(** Everything [m] sends is well typed. *)
Definition posts {A} (m : M A) : Prop := keeps outgoing_typed m (fun _ => True).

Lemma outgoing_typed_app evs evs' :
  outgoing_typed evs -> outgoing_typed evs' -> outgoing_typed (evs ++ evs').
Proof. unfold outgoing_typed. rewrite outgoing_app, fmap_app. intros. by apply Forall_app. Qed.

Definition unsent (ev : Event) : Prop := match ev with EvSend _ _ _ => False | _ => True end.

Lemma unsent_typed evs : Forall unsent evs -> outgoing_typed evs.
Proof.
  intros Hu. unfold outgoing_typed. assert (outgoing evs = []) as ->; [|constructor].
  induction Hu as [|ev evs Hev _ IH]; [done|]. change (ev :: evs) with ([ev] ++ evs).
  rewrite outgoing_app, IH. by destruct ev.
Qed.

Lemma internal_unsent evs : Forall internal evs -> Forall unsent evs.
Proof. intros Hi. eapply Forall_impl; [exact Hi|]. by intros []. Qed.

Lemma posts_silent {A} (m : M A) : emits unsent m -> posts m.
Proof. intros Hm. eapply wp_mono; [exact Hm|]. intros evs o He%unsent_typed. by split. Qed.

Lemma posts_bind {A B} (m : M A) (k : A -> M B) :
  posts m -> (forall a, posts (k a)) -> posts (m ≫= k).
Proof. intros Hm Hk. eapply keeps_bind; [apply outgoing_typed_app|exact Hm|]. intros a _. apply Hk. Qed.

Lemma posts_ret {A} (a : A) : posts (mret a).
Proof. by apply keeps_ret; [constructor|]. Qed.

Lemma posts_send `{WireMessage A} (m : A) queue : message_typed (wire m) -> posts (send m queue).
Proof.
  intros Hm. eapply wp_mono; [apply send_wp|]. intros evs o [_ [st ->]]. split; [|done].
  by repeat constructor.
Qed.

Lemma posts_failure task e : posts (sendFailure task e).
Proof. apply posts_send, cancelled_typed. Qed.

Lemma submitQuantumTask_unsent task d f : emits unsent (submitQuantumTask task d f).
Proof.
  eapply wp_mono; [apply submitQuantumTask_silent|]. intros evs o. apply internal_unsent.
Qed.

Lemma compileCircuitFiles_unsent b opts files staged :
  emits unsent (compileCircuitFiles b opts files staged).
Proof. revert staged. induction files; intros staged; cbn [compileCircuitFiles]; silent. Qed.
(* ===== verification/Deployment.v ===== *)
(** * The distributed deployment: daemons around one broker

    apps/distributed runs a selector and any number of workers (and
    apps/standalone a daemon that does both) as separate processes that only
    meet at the message broker. Here they run together: a schedule is any
    interleaving of what the clients, the daemons and the broker do, and each
    daemon's part in it is the traffic of a run of its [main]. *)

From stdpp Require Import gmultiset.
From S2P Require Import Prelude Error Externals World BackendRegistry CommunicationHandler.
From S2P Require Import RunnersExecution Config ConfigProperties Logger Daemon.
From S2P Require Import Traces Selector Standalone Worker WorkLoop Broker.

(** ** The daemons' accounts *)

Section Daemons.
Context `{ProtocolEnums} `{CompilerFormats} `{Platform} `{TomlNodes}.

(** A run of one of the three programs, each under its own configuration, from
    any state of its environment: [evs] are the calls it made, [o] the exit code
    it has returned, if it has. *)
Inductive daemon_run (evs : list Event) (o : option Z) : Prop :=
| selector_process (cfg : ConfigSources) (logs : LogFiles) turns fuel p w w' :
    Selector.main turns fuel p w = (w', o) -> trace w' = trace w ++ evs -> daemon_run evs o
| worker_process (cfg : ConfigSources) (logs : LogFiles) turns fuel jobFuel p w w' :
    Worker.main turns (S fuel) jobFuel p w = (w', o) -> trace w' = trace w ++ evs ->
    daemon_run evs o
| standalone_process (cfg : ConfigSources) (logs : LogFiles) turns fuel jobFuel p w w' :
    Standalone.main turns fuel jobFuel p w = (w', o) -> trace w' = trace w ++ evs ->
    daemon_run evs o.

(** A process started in a world without a past. *)
Lemma selector_process_fresh (cfg : ConfigSources) (logs : LogFiles) turns fuel p e :
  let run := Selector.main turns fuel p (MkWorld e []) in daemon_run (trace run.1) run.2.
Proof.
  intros run. apply (selector_process _ _ cfg logs turns fuel p (MkWorld e []) run.1); [|done].
  apply surjective_pairing.
Qed.

Lemma worker_process_fresh (cfg : ConfigSources) (logs : LogFiles) turns fuel jobFuel p e :
  let run := Worker.main turns (S fuel) jobFuel p (MkWorld e []) in daemon_run (trace run.1) run.2.
Proof.
  intros run. apply (worker_process _ _ cfg logs turns fuel jobFuel p (MkWorld e []) run.1); [|done].
  apply surjective_pairing.
Qed.

(** A daemon between two turns: it has come up and taken [k] turns. *)
Inductive idle_daemon (evs : list Event) : Prop :=
| idle_selector (cfg : ConfigSources) (logs : LogFiles) config fuel k w s w' :
    loadConfig = Value config ->
    taken (Selector.turn fuel config) k
      (new_BackendRegistry (seconds_to_ns (selector_entryTimeToLive (selector config)))) w s w' ->
    trace w' = trace w ++ evs -> idle_daemon evs
| idle_worker (cfg : ConfigSources) (logs : LogFiles) config fuel jobFuel k w d s0 w0 s w' :
    loadConfig = Value config ->
    came_up (submitter config) (compiler_queue (compiler config)) w d s0 w0 ->
    taken (worker_turn (S fuel) jobFuel config d) k s0 w0 s w' ->
    trace w' = trace w ++ evs -> idle_daemon evs
| idle_standalone (cfg : ConfigSources) (logs : LogFiles) config fuel jobFuel k w d s0 w0 s w' :
    loadConfig = Value config -> came_up (submitter config) "" w d s0 w0 ->
    taken (standalone_turn fuel jobFuel config d) k s0 w0 s w' ->
    trace w' = trace w ++ evs -> idle_daemon evs.

(** It is a run of its program that has not exited. *)
Lemma idle_daemon_run evs : idle_daemon evs -> daemon_run evs None.
Proof.
  destruct 1 as [cfg logs config fuel k w s w' Hc Hk Ht
    |cfg logs config fuel jobFuel k w d s0 w0 s w' Hc Hu Hk Ht
    |cfg logs config fuel jobFuel k w d s0 w0 s w' Hc Hu Hk Ht].
  - apply (selector_process _ _ cfg logs k fuel new_Process w w'); [|done].
    rewrite selector_main_shape, Hc. exact (taken_loop _ _ _ _ _ _ _ (selector_work_loop _ _) Hk).
  - apply (worker_process _ _ cfg logs k fuel jobFuel new_Process w w'); [|done].
    rewrite worker_main_shape, Hc, (came_up_loop _ _ _ _ _ _ _ Hu).
    exact (taken_loop _ _ _ _ _ _ _ (worker_work_loop _ _ _ _) Hk).
  - apply (standalone_process _ _ cfg logs k fuel jobFuel new_Process w w'); [|done].
    rewrite standalone_main_shape, Hc, (came_up_loop _ _ _ _ _ _ _ Hu).
    exact (taken_loop _ _ _ _ _ _ _ (standalone_work_loop _ _ _ _) Hk).
Qed.

(** The scheduler hands out what it was handed, each task once. *)
Definition honest_scheduler (evs : list Event) : Prop :=
  tickets (ready_tasks evs) ⊆ tickets (tasks_scheduled evs).

(** The tickets in the scheduler of a process. *)
Definition waiting (evs : list Event) : Tickets :=
  tickets (tasks_scheduled evs) ∖ tickets (ready_tasks evs).

(** What a process holds: what waits in its scheduler, and ready tasks it has
    not answered. Each of these it has in hand, if it has not exited, or it left
    because after taking it, before it next tried to receive and while still at
    work, it read the termination flag as set. *)
Definition holds (run : list Event * option Z) (X : Tickets) : Prop :=
  exists left, X = waiting run.1 ⊎ tickets left /\ tickets left ⊆ tickets (ready_tasks run.1) /\
    Forall (fun t => stopped_working run.1 t \/ run.2 = None /\ in_hand run.1 t) left.

(** ** From traces to traffic *)

Definition reply_ticket (sent : string * Message) : Tickets :=
  match sent.2 with MsgResult r => {[+ answered_ticket (sent.1, r) +]} | _ => ∅ end.

(** Both sides as totals over the events, compared event by event. *)
Ltac by_event :=
  unfold traffic, in_flight, outgoing, tasks_received, tasks_sent, results_sent, tickets,
    answered_tickets;
  rewrite <- ?list_fmap_compose, <- ?total_singletons, ?total_omap;
  apply total_ext; unfold net_event; intros ev _; by repeat case_match; simplify_eq.
(** * xv6 lab kernel: per-CPU page allocator (kalloc.c) and hashed buffer
      cache (bio.c)

    A shallow embedding of [kernel/kalloc.c] and [kernel/bio.c].  Kernel
    code is written in a small state-and-outcome monad; C objects are
    records, arrays are functions of the index, physical memory is a
    function from byte addresses to bytes. *)

From Stdlib Require Import String ZArith List Lia Bool Arith.
Import ListNotations.
Local Open Scope Z_scope.

(** ** Outcomes and the kernel monad *)

(** What a kernel routine can do besides returning: [panic] halts the
    machine with a message; [acquire] and [acquiresleep] on a lock that is
    taken wait for it, which a run with no other actor never leaves
    ([Spin]); an access that leaves every C object has no meaning
    ([Undef]); and a loop of the source that has not finished within the
    iterations granted to the model stops with [Fuel]. *)
Inductive outcome (S A : Type) : Type :=
| Ret (a : A) (s : S)
| Panic (msg : string)
| Spin
| Undef
| Fuel.

Arguments Ret {S A} a s.
Arguments Panic {S A} msg.
Arguments Spin {S A}.
Arguments Undef {S A}.
Arguments Fuel {S A}.

Definition M (S A : Type) : Type := S -> outcome S A.

Definition ret {S A} (a : A) : M S A := fun s => Ret a s.
(** [v[key]] for a string [key]: a dict without the key is a [KeyError];
    a list or a string takes no string index and the other values take no
    index at all, both a [TypeError]. *)
Definition subscript (v : json) (key : string) : outcome json :=
  match v with
  | JObj members =>
      match assoc key members with
      | Some x => Return x
      | None => Raise KeyError
      end
  | _ => Raise TypeError
  end.

(** [v.get(key)]: [None] for a dict without the key; only a dict has the
    method. *)
Definition get (v : json) (key : string) : outcome json :=
  match v with
  | JObj members => Return (default JNull (assoc key members))
  | _ => Raise AttributeError
  end.

(** The truth value of a JSON value in a condition. *)
Definition truthy (v : json) : bool :=
  match v with
  | JNull => false
  | JBool b => b
  | JInt n => negb (n =? 0)
  | JFloat n _ => negb (n =? 0)
  | JStr s => Str.nonempty s
  | JArr items => match items with [] => false | _ => true end
  | JObj members => match members with [] => false | _ => true end
  end.

(** The body of an HTTP reply, as [Response.json()] sees it. *)
Inductive response : Type :=
| NotJson
| Json (v : json).

(** [response.json()] *)
Definition response_json (r : response) : outcome json :=
  match r with
  | Json v => Return v
  | NotJson => Raise JSONDecodeError
  end.

(** ** kodi.py *)

(** In both classes the argument [fetched] is the outcome of
    [self.request()], which the network mixin provides: the reply, or the
    [TemporaryCheckError] it raises when the request fails. *)

Module Kodi.

Record t : Type := { suspend_while_paused : bool }.

Definition _safe_request_result (self : t) (fetched : outcome response)
  : outcome json :=
  try_except
    (r ← fetched; v ← response_json r; subscript v "result")
    [ (any_of [is_KeyError; is_TypeError; is_JSONDecodeError],
       raise_from TemporaryCheckError) ].

Definition check (self : t) (fetched : outcome response) : outcome (option string) :=
  reply ← _safe_request_result self fetched;
  if suspend_while_paused self then
    playing ← get reply "Player.Playing";
    Return (if truthy playing then Some "Kodi actively playing media" else None)
  else
    Return (if truthy reply then Some "Kodi currently playing" else None).

End Kodi.

Module KodiIdleTime.

Record t : Type := { idle_time : Z }.

(** [str(n)] for an integer. *)
Definition str_of_int (n : Z) : string :=
  NilZero.string_of_int (Z.to_int n).

(** ["System.IdleTime({})".format(idle_time)] *)
Definition idle_key (self : t) : string :=
  "System.IdleTime(" ++ str_of_int (idle_time self) ++ ")".

Definition check (self : t) (fetched : outcome response) : outcome (option string) :=
  try_except
    (r ← fetched;
     reply ← response_json r;
     result ← subscript reply "result";
     idle ← subscript result (idle_key self);
     if negb (truthy idle) then Return (Some "Someone interacts with Kodi")
     else Return None)
    [ (any_of [is_KeyError; is_TypeError; is_JSONDecodeError],
       raise_from TemporaryCheckError) ].

End KodiIdleTime.

(** ** Regular expressions *)

(** The module [re], as far as the checks use it. *)
Module Re.

(** A compiled expression, [re.Pattern], by what matching decides:
    [attempt p s i] tells whether the expression matches in the text [s] at
    the index [i].  Whatever [re.compile] accepts is such a value; how an
    expression is written plays no part. *)
Record Pattern : Type := { attempt : string -> nat -> bool }.

(** [bool(p.match(s))]: the expression matches at the start of the text. *)
Definition Pattern_match (p : Pattern) (s : string) : bool := attempt p s O.

(** Expressions of the regular core of the syntax, for the examples:
    [Dot] is the expression [.], which takes any character but a line
    feed. *)
Inductive fragment : Type :=
| Never
| Eps
| Chr (c : ascii)
| Dot
| Cat (p q : fragment)
| Alt (p q : fragment)
| Star (p : fragment).

(** The fragment takes the empty text. *)
Fixpoint nullable (p : fragment) : bool :=
  match p with
  | Never | Chr _ | Dot => false
  | Eps | Star _ => true
  | Cat p1 p2 => nullable p1 && nullable p2
  | Alt p1 p2 => nullable p1 || nullable p2
  end.

(** What is left of the fragment once it has taken the character [c]. *)
Fixpoint after (c : ascii) (p : fragment) : fragment :=
  match p with
  | Never | Eps => Never
  | Chr d => if Ascii.eqb c d then Eps else Never
  | Dot => if Str.is_lf c then Never else Eps
  | Cat p1 p2 =>
      if nullable p1 then Alt (Cat (after c p1) p2) (after c p2)
      else Cat (after c p1) p2
  | Alt p1 p2 => Alt (after c p1) (after c p2)
  | Star p1 => Cat (after c p1) (Star p1)
  end.

(** Some text at the start of [s] is taken by [p]. *)
Fixpoint matches (p : fragment) (s : string) : bool :=
  nullable p ||
  match s with
  | String c rest => matches (after c p) rest
  | EmptyString => false
  end.

(** The whole of [s] is taken by [p]. *)
Fixpoint fullmatch (p : fragment) (s : string) : bool :=
  match s with
  | String c rest => fullmatch (after c p) rest
  | EmptyString => nullable p
  end.

(** The fragment that takes exactly the text [s]. *)
Fixpoint literal (s : string) : fragment :=
  match s with
  | String c rest => Cat (Chr c) (literal rest)
  | EmptyString => Eps
  end.

(** The texts a fragment takes. *)
Inductive takes : fragment -> string -> Prop :=
| takes_eps : takes Eps EmptyString
| takes_chr c : takes (Chr c) (String c EmptyString)
| takes_dot c : Str.is_lf c = false -> takes Dot (String c EmptyString)
| takes_cat p q u v : takes p u -> takes q v -> takes (Cat p q) (u ++ v)%string
| takes_alt_l p q u : takes p u -> takes (Alt p q) u
| takes_alt_r p q u : takes q u -> takes (Alt p q) u
| takes_star_nil p : takes (Star p) EmptyString
| takes_star_app p u v :
    takes p u -> takes (Star p) v -> takes (Star p) (u ++ v)%string.

(** The text from the index [i] on, when the text is that long. *)
Fixpoint from_index (i : nat) (s : string) : option string :=
  match i, s with
  | O, _ => Some s
  | S i', String _ rest => from_index i' rest
  | S _, EmptyString => None
  end.

(** The compiled expression of a fragment: it matches at an index when it
    takes some text at the start of the text from there. *)
Definition compile (p : fragment) : Pattern :=
  {| attempt := fun s i =>
       match from_index i s with
       | Some rest => matches p rest
       | None => false
       end |}.

End Re.

(** ** systemd.py *)

(** One entry of [ListUnits]: the name is field 0 and the object path is
    field 6. *)
Record unit_entry : Type := { unit_name : string; object_path : string }.
(** * Shiritori name matching: the normaliser and the chain validator

    A shallow embedding of [src/App.tsx] (functions [normalize],
    [normalizeSpecialCases], [normalizeEnding], [normalizeKana],
    [normalizeDakuten], [isSmallKana], [normalizeSmallKana] and
    [getShiritoriValidity]) together with the ECMAScript string operations
    they call, and the properties of the canonical key that the
    specification states.

    A JavaScript string is a sequence of UTF-16 code units; it is modelled
    as a list of numbers.  String literals are written in UTF-8 and decoded
    by [js]. *)

From Stdlib Require Import String Ascii.
From Stdlib Require Import NArith ZArith List Bool Lia.
From Stdlib Require DecimalFacts DecimalPos DecimalN.
From Stdlib Require Import Permutation Sorted.
Import ListNotations.
Open Scope N_scope.

Definition code := N.
Definition jsstring := list code.

(** ** String literals *)

Module Utf8.

Definition continuation (b : N) : N := N.land b 0x3F.

Definition units_of_code_point (cp : N) : jsstring :=
  if cp <? 0x10000 then [cp]
  else [0xD800 + N.shiftr (cp - 0x10000) 10; 0xDC00 + N.land (cp - 0x10000) 0x3FF].
(* ===== verification/_CoqProject ===== *)
-Q . S2P
Prelude.v
NgUtil.v
TaskBuf.v
NgTypes.v
DciRing.v
DciSink.v
UeTracker.v
UeList.v
StatusRelay.v
DciLog.v
Phich.v
SearchSpace.v
DciTree.v
DciSearch.v
DciFilter.v
Log2f.v
PhyCommon.v
RaTables.v
Ra.v
DciBits.v
DciFormat.v
DciPack.v
DciRoundtrip.v
RaAlloc.v
RaDl.v
Pdsch.v
DlGrant.v
Crc.v
ConvCode.v
Trellis.v
Viterbi.v
Sequence.v
Regs.v
RegsInit.v
Modem.v
Pcfich.v
Pdcch.v
RaUl.v
DciDecode.v
Receive.v
AsnArrays.v
BitRef.v
PerCodec.v
PerTypes.v
PerExt.v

******

## ASSIGNMENT
Scan the records above for the lines holding "EmptyString => Eps" and "Dot (String c EmptyString)". Transcribe those two and every line between them word for word, and no others.

## ANSWER TO THE PROBLEM
  | EmptyString => Eps
  end.

(** The texts a fragment takes. *)
Inductive takes : fragment -> string -> Prop :=
| takes_eps : takes Eps EmptyString
| takes_chr c : takes (Chr c) (String c EmptyString)
| takes_dot c : Str.is_lf c = false -> takes Dot (String c EmptyString)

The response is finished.